Exactly transcribe the line that holds "(** *** The order of the fused list *)" and every remaining line of the records, up to and including the final one, with nothing else.

BEGIN Data

(** C1.  For two ranked lists (no identifier twice in a list) the
    candidate at 0-indexed rank [r] of a channel gets the per-channel score
    [1.0 / (r + 1)], the reciprocal rank with smoothing constant 0, and a
    candidate's combined score is the sum of its per-channel scores: both
    terms when both channels list it, the one term otherwise.  The scores
    are those of the arithmetic at hand: quotients and sums rounded to
    doubles in [binary64], rationals in [exact]. *)
Theorem rank_fusion_scores (text image : list ProductMetadata) :
  List.NoDup (ids text) -> List.NoDup (ids image) ->
  (forall r c, nth_error text r = Some c ->
     Py.get (assign_scores 0 text []) (uniq_id c)
     = Some (f_div f_one (f_of_int (Z.of_nat r + 1))))
  /\ (forall r c, nth_error image r = Some c ->
        Py.get (assign_scores 0 image []) (uniq_id c)
        = Some (f_div f_one (f_of_int (Z.of_nat r + 1))))
  /\ exists st,
       combine text image = Ok st
       /\ forall id,
            Py.get (combined_scores st) id
            = match rank_of id text, rank_of id image with
              | Some rt, Some ri =>
                  Some (f_add (f_div f_one (f_of_int (Z.of_nat rt + 1)))
                              (f_div f_one (f_of_int (Z.of_nat ri + 1))))
              | Some rt, None => Some (f_div f_one (f_of_int (Z.of_nat rt + 1)))
              | None, Some ri => Some (f_div f_one (f_of_int (Z.of_nat ri + 1)))
              | None, None => None
              end.
Proof.
  intros Ht Hi. split; [| split].
  - intros r c Hr. rewrite assign_scores_table by exact Ht.
    now apply (get_scored text 0 r c).
  - intros r c Hr. rewrite assign_scores_table by exact Hi.
    now apply (get_scored image 0 r c).
  - destruct (combine_spec text image Ht Hi) as (st & Hrun & Hget & _).
    exists st. split; [exact Hrun | exact Hget].
Qed.

End TwoChannels.

Lemma rank_fusion_scores_witness :
  let text := [chair_A; chair_B; table_C] in
  let image := [chair_B; table_D; chair_A] in
  List.NoDup (ids text) /\ List.NoDup (ids image) /\
  (forall r c, nth_error text r = Some c ->
     Py.get (assign_scores (fl := binary64) 0 text []) (uniq_id c)
     = Some (PrimFloat.div PrimFloat.one (PrimFloat.of_uint63 (Uint63.of_Z (Z.of_nat r + 1)))))
  /\ (forall r c, nth_error image r = Some c ->
        Py.get (assign_scores (fl := binary64) 0 image []) (uniq_id c)
        = Some (PrimFloat.div PrimFloat.one
                  (PrimFloat.of_uint63 (Uint63.of_Z (Z.of_nat r + 1)))))
  /\ exists st,
       combine (fl := binary64) text image = Ok st
       /\ forall id,
            Py.get (combined_scores st) id
            = match rank_of id text, rank_of id image with
              | Some rt, Some ri =>
                  Some (PrimFloat.add
                          (PrimFloat.div PrimFloat.one
                             (PrimFloat.of_uint63 (Uint63.of_Z (Z.of_nat rt + 1))))
                          (PrimFloat.div PrimFloat.one
                             (PrimFloat.of_uint63 (Uint63.of_Z (Z.of_nat ri + 1)))))
              | Some rt, None =>
                  Some (PrimFloat.div PrimFloat.one
                          (PrimFloat.of_uint63 (Uint63.of_Z (Z.of_nat rt + 1))))
              | None, Some ri =>
                  Some (PrimFloat.div PrimFloat.one
                          (PrimFloat.of_uint63 (Uint63.of_Z (Z.of_nat ri + 1))))
              | None, None => None
              end.
Proof.
  assert (Ht : List.NoDup (ids [chair_A; chair_B; table_C])).
  { repeat constructor; simpl; intuition discriminate. }
  assert (Hi : List.NoDup (ids [chair_B; table_D; chair_A])).
  { repeat constructor; simpl; intuition discriminate. }
  split; [exact Ht | split; [exact Hi |]].
  exact (rank_fusion_scores (fl := binary64) [chair_A; chair_B; table_C]
           [chair_B; table_D; chair_A] Ht Hi).
Defined.

(** In exact arithmetic the score of rank [r] is the rational [1/(r+1)]. *)
Lemma exact_reciprocal_rank (r : nat) :
  reciprocal_rank (fl := exact) r = (1 # Pos.of_succ_nat r)%Q.
Proof.
  unfold reciprocal_rank. cbn [f_div f_one f_of_int exact].
  replace (Z.of_nat r + 1) with (Z.pos (Pos.of_succ_nat r)) by lia.
  reflexivity.
Qed.

(** *** The stable descending sort *)

Lemma precedes_In {A} (l : list A) (x y : A) : precedes l x y -> In x l /\ In y l.
Proof.
  induction l as [| z l IH]; simpl; [contradiction |].
  intros [[-> Hy] | H]; [now auto |].
  destruct (IH H). now auto.
Qed.

Lemma precedes_nth_error {A} (l : list A) :
  forall (i j : nat) (x y : A),
    (i < j)%nat -> nth_error l i = Some x -> nth_error l j = Some y -> precedes l x y.
Proof.
  induction l as [| z l IH]; intros i j x y Hij Hi Hj.
  - destruct i; discriminate.
  - destruct j as [| j]; [lia |]. simpl in Hj.
    destruct i as [| i]; simpl in Hi |- *.
    + inversion Hi; subst. left. split; [reflexivity |]. now apply nth_error_In with j.
    + right. apply (IH i j); [lia | assumption | assumption].
Qed.

Lemma nth_error_firstn_Some {A} (l : list A) :
  forall (n i : nat) (x : A), nth_error (firstn n l) i = Some x -> nth_error l i = Some x.
Proof.
  induction l as [| z l IH]; intros n i x H.
  - rewrite firstn_nil in H. destruct i; discriminate.
  - destruct n as [| n]; [destruct i; discriminate |].
    destruct i as [| i]; simpl in H |- *; [exact H | now apply (IH n)].
Qed.

Lemma precedes_app_inv {A} (l l' : list A) (x y : A) :
  precedes (l ++ l') x y ->
  precedes l x y \/ (In x l /\ In y l') \/ precedes l' x y.
Proof.
  induction l as [| z l IH]; simpl; [now auto |].
  intros [[-> Hy] | H].
  - apply in_app_or in Hy. destruct Hy as [Hy | Hy]; [now auto |].
    right. left. now auto.
  - destruct (IH H) as [Hp | [[Hx Hy] | Hp]]; [now auto | | now auto].
    right. left. now auto.
Qed.

Lemma precedes_filter {A} (p : A -> bool) (l : list A) (x y : A) :
  precedes (List.filter p l) x y -> precedes l x y.
Proof.
  induction l as [| z l IH]; simpl; [trivial |].
  destruct (p z); simpl.
  - intros [[-> Hy] | H]; [| right; now apply IH].
    left. split; [reflexivity |]. apply filter_In in Hy. tauto.
  - intros H. right. now apply IH.
Qed.

Lemma In_firstn {A} (l : list A) :
  forall (n : nat) (x : A), In x (firstn n l) -> In x l.
Proof.
  induction l as [| z l IH]; intros n x H.
  - now rewrite firstn_nil in H.
  - destruct n as [| n]; [contradiction |].
    destruct H as [-> | H]; [now left | right; now apply (IH n)].
Qed.

Section SortFacts.
Context {fl : PyFloat} {A : Type} (key : A -> pyfloat).

Lemma In_insert_float_desc (a x : A) (l : list A) :
  In x (Py.insert_float_desc key a l) <-> x = a \/ In x l.
Proof.
  induction l as [| z l IH]; simpl.
  - intuition.
  - destruct (f_leb (key z) (key a)); simpl; [intuition |].
    rewrite IH. intuition.
Qed.

Lemma In_sorted_float_desc (x : A) (l : list A) :
  In x (Py.sorted_float_desc key l) <-> In x l.
Proof.
  induction l as [| a l IH]; simpl; [reflexivity |].
  rewrite In_insert_float_desc, IH. intuition.
Qed.

(** The comparison is a total preorder on the keys that occur: on the
    [valid] ones. *)
Variable valid : pyfloat -> Prop.
Hypothesis leb_total :
  forall a b, valid a -> valid b -> f_leb a b = true \/ f_leb b a = true.
Hypothesis leb_trans :
  forall a b c, valid a -> valid b -> valid c ->
                f_leb a b = true -> f_leb b c = true -> f_leb a c = true.

(** Where a pair of the list after an insertion comes from *)
Lemma precedes_insert_float_desc (a : A) (l : list A) (x y : A) :
  valid (key a) -> (forall u, In u l -> valid (key u)) ->
  (forall u v, precedes l u v -> f_leb (key v) (key u) = true) ->
  precedes (Py.insert_float_desc key a l) x y ->
  precedes l x y
  \/ (x = a /\ In y l /\ f_leb (key y) (key a) = true)
  \/ (y = a /\ In x l /\ f_leb (key x) (key a) = false).
Proof using leb_trans.
  intros Ha.
  induction l as [| z l IH]; intros Hvalid Hsorted; simpl.
  - intros [[_ []] | []].
  - destruct (f_leb (key z) (key a)) eqn:E; simpl.
    + intros [[<- Hy] | H]; [| now left].
      right. left. split; [reflexivity | split; [exact Hy |]].
      destruct Hy as [<- | Hy]; [exact E |].
      apply leb_trans with (key z);
        [apply Hvalid; now right | apply Hvalid; now left | exact Ha | | exact E].
      apply Hsorted. simpl. now left.
    + intros [[<- Hy] | H].
      * apply In_insert_float_desc in Hy. destruct Hy as [-> | Hy].
        -- right. right. split; [reflexivity | split; [now left | exact E]].
        -- left. now left.
      * destruct (IH ltac:(intros u Hu; apply Hvalid; now right)
                     ltac:(intros u v Huv; apply Hsorted; simpl; now right) H)
          as [Hp | [(-> & Hy & Hle) | (-> & Hx & Hgt)]].
        -- left. now right.
        -- right. left. split; [reflexivity | split; [now right | exact Hle]].
        -- right. right. split; [reflexivity | split; [now right | exact Hgt]].
Qed.

(** The sorted list is in non-increasing order of the key. *)
Lemma sorted_float_desc_descending (l : list A) :
  (forall u, In u l -> valid (key u)) ->
  forall x y, precedes (Py.sorted_float_desc key l) x y -> f_leb (key y) (key x) = true.
Proof using leb_total leb_trans.
  induction l as [| a l IH]; intros Hvalid x y; simpl; [contradiction |].
  assert (Hl : forall u, In u l -> valid (key u)) by (intros u Hu; apply Hvalid; now right).
  intros H. apply precedes_insert_float_desc in H;
    [| apply Hvalid; now left
     | intros u Hu; apply Hl; exact (proj1 (In_sorted_float_desc u l) Hu)
     | now apply IH].
  destruct H as [Hp | [(-> & _ & Hle) | (-> & Hx & Hgt)]].
  - now apply IH.
  - exact Hle.
  - apply (proj1 (In_sorted_float_desc x l)) in Hx.
    destruct (leb_total (key x) (key a)) as [H | H];
      [now apply Hl | apply Hvalid; now left | congruence | exact H].
Qed.

(** The sort is stable: of two entries neither of which has the higher
    key, the first of the input comes first. *)
Lemma sorted_float_desc_stable (l : list A) :
  (forall u, In u l -> valid (key u)) ->
  forall x y,
    precedes (Py.sorted_float_desc key l) x y -> f_leb (key x) (key y) = true ->
    precedes l x y.
Proof using leb_total leb_trans.
  induction l as [| a l IH]; intros Hvalid x y; simpl; [contradiction |].
  assert (Hl : forall u, In u l -> valid (key u)) by (intros u Hu; apply Hvalid; now right).
  intros H Heq.
  apply precedes_insert_float_desc in H;
    [| apply Hvalid; now left
     | intros u Hu; apply Hl; exact (proj1 (In_sorted_float_desc u l) Hu)
     | now apply sorted_float_desc_descending].
  destruct H as [Hp | [(-> & Hy & _) | (-> & _ & Hgt)]].
  - right. now apply IH.
  - left. split; [reflexivity | exact (proj1 (In_sorted_float_desc y l) Hy)].
  - congruence.
Qed.

End SortFacts.

Lemma precedes_map {A B} (f : A -> B) (l : list A) (x y : A) :
  precedes l x y -> precedes (map f l) (f x) (f y).
Proof.
  induction l as [| z l IH]; simpl; [trivial |].
  intros [[-> Hy] | H]; [| right; now apply IH].
  left. split; [reflexivity | now apply in_map].
Qed.

(** *** The order of the fused list *)

Section Order.
Context {fl : PyFloat}.

Lemma precedes_rank (cs : list ProductMetadata) (a b : string) :
  List.NoDup (ids cs) -> precedes (ids cs) a b ->
  exists ra rb, rank_of a cs = Some ra /\ rank_of b cs = Some rb /\ (ra < rb)%nat.
Proof.
  induction cs as [| c cs IH]; simpl; intros Hnd H; [contradiction |].
  apply NoDup_cons_iff in Hnd. destruct Hnd as [Hc Hnd].
  destruct H as [[<- Hb] | H].
  - rewrite String.eqb_refl.
    destruct (String.eqb_spec (uniq_id c) b) as [E | Hne];
      [exfalso; apply Hc; now rewrite E |].
    destruct (rank_of_In b cs Hb) as [rb Hrb]. rewrite Hrb.
    exists 0%nat, (S rb). repeat split. lia.
  - destruct (IH Hnd H) as (ra & rb & Ha & Hb & Hlt).
    destruct (precedes_In _ _ _ H) as [Hina Hinb].
    destruct (String.eqb_spec (uniq_id c) a) as [E | _];
      [exfalso; apply Hc; now rewrite E |].
    destruct (String.eqb_spec (uniq_id c) b) as [E | _];
      [exfalso; apply Hc; now rewrite E |].
    rewrite Ha, Hb. exists (S ra), (S rb). repeat split. lia.
Qed.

END Data

• Response to the task
(** *** The order of the fused list *)

Section Order.
Context {fl : PyFloat}.

Lemma precedes_rank (cs : list ProductMetadata) (a b : string) :
  List.NoDup (ids cs) -> precedes (ids cs) a b ->
  exists ra rb, rank_of a cs = Some ra /\ rank_of b cs = Some rb /\ (ra < rb)%nat.
Proof.
  induction cs as [| c cs IH]; simpl; intros Hnd H; [contradiction |].
  apply NoDup_cons_iff in Hnd. destruct Hnd as [Hc Hnd].
  destruct H as [[<- Hb] | H].
  - rewrite String.eqb_refl.
    destruct (String.eqb_spec (uniq_id c) b) as [E | Hne];
      [exfalso; apply Hc; now rewrite E |].
    destruct (rank_of_In b cs Hb) as [rb Hrb]. rewrite Hrb.
    exists 0%nat, (S rb). repeat split. lia.
  - destruct (IH Hnd H) as (ra & rb & Ha & Hb & Hlt).
    destruct (precedes_In _ _ _ H) as [Hina Hinb].
    destruct (String.eqb_spec (uniq_id c) a) as [E | _];
      [exfalso; apply Hc; now rewrite E |].
    destruct (String.eqb_spec (uniq_id c) b) as [E | _];
      [exfalso; apply Hc; now rewrite E |].
    rewrite Ha, Hb. exists (S ra), (S rb). repeat split. lia.
Qed.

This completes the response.